DocumentSummaryBase(
    running_summary="GraphRAG enhances traditional RAG methods by integrating QFS techniques, addressing RAG's 
limitations. It scales with question generality and source text quantity. GraphRAG employs a two-stage LLM process 
for hierarchical community summaries and graph-based community detection for thematic data partitioning. Recursive 
summaries span the community hierarchy, and adaptive benchmarking is proposed for RAG evaluation using LLMs. Our 
work evaluates RAG-generated answers to global sensemaking questions and compares models using LLM-as-a-judge. 
Documents are split into chunks for LLM extraction, with chunk size influencing recall. LLM extracts entities and 
relationships with short descriptions for persona generation and sensemaking queries. Notably, NeoChip, a 
previously private semiconductor firm specializing in low-power processors for wearables and IoT devices, was 
acquired by Quantum Systems in 2016. The LLM extracts the entities NeoChip and Quantum Systems, along with their 
relationship, for domain-specific application.",
    main_ideas=[
        'GraphRAG incorporates RAG and QFS methods to address RAG’s limitations',
        'GraphRAG scales with both question generality and source text quantity',
        'GraphRAG utilizes a graph-based approach for community detection and thematic partitioning of data',
        'NeoChip is a semiconductor firm specializing in low-power processors for wearables and IoT devices, which 
was acquired by Quantum Systems in 2016'
    ],
    loose_ends=[
        'How does the two-stage process of GraphRAG compare to traditional RAG methods?',
        'What are the specific performance improvements of GraphRAG over RAG?',
        'How does LLM-as-a-judge technique contribute to answering global sensemaking questions?',
        'How does the acquisition of NeoChip by Quantum Systems impact their respective market positions?'
    ]
)

5 综合数据处理

我们已经展示了一种可行的方法来提取简洁、有意义的摘要，现在让我们深入探讨这种方法的重要性以及它带来的复杂性。

优化的通用性

值得注意的是，这种渐进式摘要技术仅仅是一个入门级的链，它对初始数据和期望的输出格式做出了很少的假设。同样的技术可以被广泛扩展，以生成具有已知元数据、主动假设和下游目标的综合性优化结果。

考虑以下潜在应用：

数据聚合：构建能够将来自文档块的原始数据，转化为连贯、有用摘要的结构。
分类和子主题分析：创建系统，将从数据块中提取的见解归类到预定义的类别中，并能跟踪每个类别内新兴的子主题。
整合为密集信息块：优化这些结构，将见解提炼成紧凑的片段，并辅以直接引用以进行更深入的分析。

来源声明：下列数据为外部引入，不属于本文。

(** * Bounding rectangle and circle of an endoscopic image

    A shallow embedding of [endoscopy/boundary_detection/com_boundary_detectors.py]
    (functions [boundaryRectangle] and [boundaryCircle]) and the properties
    that hold of it.

    Modelling choices.
    - A 2-D numpy array is its shape together with its rows; the shape is
      [(length rows, ncols)], so that the shapes [(0, W)] and [(H, 0)] exist.
    - Pixels are integers ([Z]); the threshold is a Python [int] ([Z]).
    - A [float64] is an exact rational, or one of the special values NaN and
      the two infinities.  Rounding and the sign of zero are not modelled.
      The profiles hold means of 0/255 masks, which are never negative.
    - Index values ([np.int64]) are [Z]; an index is below the length of a
      list, so no wrap-around can happen on them.
    - A Python exception is the name of its class. *)

From Stdlib Require Import ZArith QArith List Lia Lqa.
From stdpp Require Import base option list strings gmap.

Local Open Scope Z_scope.

(** ** Results and exceptions *)

Definition exn := string.

Definition ValueError : exn := "ValueError"%string.

Inductive res (A : Type) : Type :=
| Ok (a : A)
| Raise (e : exn).
Arguments Ok {A} a.
Arguments Raise {A} e.

#[global] Instance res_ret : MRet res := fun A a => Ok a.
#[global] Instance res_bind : MBind res := fun A B f m =>
  match m with
  | Ok a => f a
  | Raise e => Raise e
  end.

(** ** float64 values *)

Inductive float64 : Type :=
| NaN
| Inf (neg : bool)
| Fin (q : Q).

Definition Qneg_bool (q : Q) : bool := negb (Qle_bool 0 q).

(** Truth value of a float, as [np.nonzero] reads it: everything but zero. *)
Definition f_nonzero (x : float64) : bool :=
  match x with
  | Fin q => negb (Qeq_bool q 0)
  | _ => true
  end.

Definition fadd (x y : float64) : float64 :=
  match x, y with
  | NaN, _ | _, NaN => NaN
  | Inf s, Inf s' => if eqb s s' then Inf s else NaN
  | Inf s, Fin _ | Fin _, Inf s => Inf s
  | Fin a, Fin b => Fin (a + b)
  end.

Definition fmul (x y : float64) : float64 :=
  match x, y with
  | NaN, _ | _, NaN => NaN
  | Inf s, Inf s' => Inf (xorb s s')
  | Inf s, Fin q | Fin q, Inf s =>
      if Qeq_bool q 0 then NaN else Inf (xorb s (Qneg_bool q))
  | Fin a, Fin b => Fin (a * b)
  end.

(** numpy scalar division: a zero divisor gives NaN or an infinity (and a
    warning), never an exception. *)
Definition fdiv (x y : float64) : float64 :=
  match x, y with
  | NaN, _ | _, NaN => NaN
  | Inf _, Inf _ => NaN
  | Inf s, Fin q => Inf (xorb s (Qneg_bool q))
  | Fin _, Inf _ => Fin 0
  | Fin a, Fin b =>
      if Qeq_bool b 0
      then (if Qeq_bool a 0 then NaN else Inf (Qneg_bool a))
      else Fin (a / b)
  end.

(** [x > y]; false as soon as one side is NaN. *)
Definition fgt (x y : float64) : bool :=
  match x, y with
  | NaN, _ | _, NaN => false
  | Inf s, Inf s' => negb s && s'
  | Inf s, Fin _ => negb s
  | Fin _, Inf s => s
  | Fin a, Fin b => negb (Qle_bool a b)
  end.

(** Python's builtin [max(a, b)]: the first argument unless the second is
    strictly greater. *)
Definition py_max (a b : float64) : float64 := if fgt b a then b else a.

Definition of_int (n : Z) : float64 := Fin (inject_Z n).
(** * Axial point-group constructors of [netket.utils.group.axial]

    A shallow embedding of [netket/utils/group/axial.py] and the properties
    of its operation builders and group constructors.

    The module is written against numpy; the embedding is written against
    an interface [Scalar] with the numpy scalar operations the module calls.
    Facts about the shape of the results (lengths, order of the elements,
    which exception is raised, when the screw loop stops) are proved for
    every implementation of the interface.  The constructor of the
    operations, which validates the matrix it is given, is part of the
    embedding.  Two implementations are given:
    - [RScalar], exact real arithmetic, in which the geometric facts
      (orthogonality, closing of a rotation after a full turn) are proved;
      rounding is outside of these statements;
    - [Float64Scalar], IEEE binary64 arithmetic, in which the definitions
      run. *)

From Stdlib Require Import Floats.
From Stdlib Require Import ZArith List String Bool Lia.
From Stdlib Require Import Reals Lra RNsatz.
Import ListNotations.

Set Implicit Arguments.

(** ** Exceptions and results *)

Inductive exn : Type :=
| ValueError (msg : string)
| AssertionError
| ZeroDivisionError.
(** X7. With [num_wrong_limit <= 0] no position survives a bar: in every
    variant, a position held on entering a bar of the loop that passes the
    NaN guard is closed (CLOSE) or reversed (REVERSE) on that bar, even when
    the close moved in its favour. *)
Theorem nonpositive_limit_never_holds :
  forall v (cfg : Config v) (data : list (Row v)) i s r,
    (limit cfg <= 0)%Z ->
    start_idx v cfg <= i -> data !! i = Some r -> undefined r = false ->
    state_at v cfg data i = Returned s -> position s <> 0%Z ->
    exists out s' sg ty,
      strat v cfg data = Returned out
      /\ state_at v cfg data (S i) = Returned s'
      /\ row_at out i = Some (sg, ty)
      /\ (ty = CLOSE /\ position s' = 0%Z
          \/ is_reversal ty /\ position s' = (- position s)%Z).
Proof.
  intros v cfg data i s r Hlim Hstart Hr Hna Hs Hheld.
  assert (i < length data) as Hi by by eapply lookup_lt_Some.
  destruct (run_decision v cfg data i Hi Hstart)
    as (out & t & s' & r' & sg & ty & Ho & Ht & Hs' & Hr' & Hrow & Hd & Hinv).
  replace t with s in * by congruence.
  replace r' with r in * by congruence.
  destruct (inv_count _ _ _ _ Hinv) as [Hnw _].
  exists out, s', sg, ty. do 3 (split; [done|]).
  unfold is_reversal.
  destruct Hd; try congruence; simpl;
    try (left; done);
    try (right; split; [auto|lia]).
  - exfalso. bool_facts. unfold count_long in *.
    destruct (le _ _); lia.
  - exfalso. bool_facts. unfold count_short in *.
    destruct (ge _ _); lia.
Qed.

Lemma nonpositive_limit_never_holds_witness :
  exists out s' sg ty,
    strat VolumeSpike zero_limit_config demo_frame = Returned out
    /\ state_at VolumeSpike zero_limit_config demo_frame 7 = Returned s'
    /\ row_at out 6 = Some (sg, ty)
    /\ (ty = CLOSE /\ position s' = 0%Z
        \/ is_reversal ty /\ position s' = (- 1)%Z).
Proof.
  refine (nonpositive_limit_never_holds VolumeSpike zero_limit_config demo_frame 6
            {| position := 1; trailing_stop := 1%float; num_wrong := 0;
               signals := [0; 0; 0; 0; 1; 0; 0; 0; 0; 0; 0]%Z;
               trade_type := [HOLD; HOLD; HOLD; HOLD; LONG; HOLD; HOLD;
                              HOLD; HOLD; HOLD; HOLD] |}
            (demo_row 4 5 1 1) _ _ _ _ _ _); try reflexivity; try done.
  simpl. unfold main3.start_idx. simpl. lia.
Defined.

(** ** A bar whose close is NaN *)

Lemma isna_spec x : isna x = true <-> Prim2SF x = S754_nan.
Proof.
  unfold isna, PrimFloat.is_nan.
  rewrite negb_true_iff, FloatAxioms.eqb_spec. unfold SFeqb.
  destruct (Prim2SF x) as [sx|sx| |sx mx ex]; simpl; split; try done.
  - by destruct sx.
  - rewrite Z.compare_refl, Pos.compare_cont_refl. by destruct sx.
Qed.

Lemma isna_sub_l x y : isna x = true -> isna (x - y)%float = true.
Proof.
  rewrite !isna_spec, sub_spec. intros ->. done.
Qed.

Lemma isna_add_l x y : isna x = true -> isna (x + y)%float = true.
Proof.
  rewrite !isna_spec, add_spec. intros ->. done.
Qed.

Lemma max_nan_r a b : isna b = true -> Py.max a b = a.
Proof.
  intros Hb. unfold Py.max, gt.
  by destruct (nan_compare b Hb a) as (_ & -> & _).
Qed.

Lemma min_nan_r a b : isna b = true -> Py.min a b = a.
Proof.
  intros Hb. unfold Py.min, lt.
  by destruct (nan_compare b Hb a) as (-> & _).
Qed.

(** X8. In every variant, a bar of the loop whose close is NaN while its
    guarded indicators are defined never opens or reverses a position: its
    row is HOLD or CLOSE. When it is HOLD the position and the trailing
    stop are unchanged (max/min against NaN keeps the stop), and the
    adverse counter of a held position is set to 0, since a comparison with
    NaN is not adverse. *)
Theorem nan_close_bar :
  forall v (cfg : Config v) (data : list (Row v)) i s r,
    start_idx v cfg <= i -> data !! i = Some r -> undefined r = false ->
    isna (col_close (bar_of r)) = true ->
    state_at v cfg data i = Returned s ->
    exists out s' sg ty,
      strat v cfg data = Returned out
      /\ state_at v cfg data (S i) = Returned s'
      /\ row_at out i = Some (sg, ty)
      /\ (ty = HOLD \/ ty = CLOSE)
      /\ (ty = HOLD ->
          position s' = position s
          /\ trailing_stop s' = trailing_stop s
          /\ (position s <> 0%Z -> num_wrong s' = 0%Z)).
Proof.
  intros v cfg data i s r Hstart Hr Hna Hnan Hs.
  assert (i < length data) as Hi by by eapply lookup_lt_Some.
  destruct (run_decision v cfg data i Hi Hstart)
    as (out & t & s' & r' & sg & ty & Ho & Ht & Hs' & Hr' & Hrow & Hd & _).
  replace t with s in * by congruence.
  replace r' with r in * by congruence.
  exists out, s', sg, ty. do 3 (split; [done|]).
  pose proof (nan_compare _ Hnan (col_open (bar_of r))) as (L1 & L2 & _).
  destruct Hd; try congruence.
  - destruct (entry_long_candle v cfg data i r) as [Hc _]; [done..|].
    unfold gt in Hc. congruence.
  - destruct (entry_short_candle v cfg data i r) as [Hc _]; [done..|].
    unfold lt in Hc. congruence.
  - split; [by left|]. intros _. by split_and!.
  - destruct (reversal_long_candle v cfg data i r) as [Hc _]; [done..|].
    unfold lt in Hc. congruence.
  - split; [by right|]. done.
  - split; [by left|]. intros _. simpl. split_and!; [done| |].
    + apply max_nan_r. by apply isna_sub_l.
    + intros _. unfold count_long, le.
      by destruct (nan_compare _ Hnan (col_close (bar_of p))) as (_ & _ & -> & _).
  - destruct (reversal_short_candle v cfg data i r) as [Hc _]; [done..|].
    unfold gt in Hc. congruence.
  - split; [by right|]. done.
  - split; [by left|]. intros _. simpl. split_and!; [done| |].
    + apply min_nan_r. by apply isna_add_l.
    + intros _. unfold count_short, ge.
      by destruct (nan_compare _ Hnan (col_close (bar_of p))) as (_ & _ & _ & ->).
Qed.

这些应用暗示着创建一个领域特定的知识图谱，该图谱可以被对话式聊天模型访问和遍历。现在已经存在一些实用的工具可以自动生成这些图谱，例如通过 LangChain知识图谱。虽然你可能需要开发相应的层次结构和工具来构建及遍历此类结构，但当你能为自己的用例正确优化一个完善的知识图谱时，这无疑是一个可行的选择。

如果你对依赖于更大型系统和向量相似性的高级知识图谱构建技术感兴趣，可以参考这篇文章：LangChain x Neo4j文章。

应对大规模数据处理的挑战

虽然我们的方法开启了激动人心的可能性，但它并非没有挑战，尤其是在处理大量数据时：

通用预处理的局限性：尽管摘要生成相对直接，但开发在各种上下文中普遍有效的层次结构仍具挑战性。
粒度和导航成本：在层次结构中实现详细的粒度可能会消耗大量资源。这需要复杂的整合或广泛的分支来维持每次交互中可管理的上下文大小。
对精确指令执行的依赖：使用我们当前的工具来导航这样的层次结构，将严重依赖于通过强大提示工程驱动的、具备指令调优能力的模型。推理延迟和参数预测错误的风险可能很大，因此让LLM来完成这项任务可能会是一个挑战。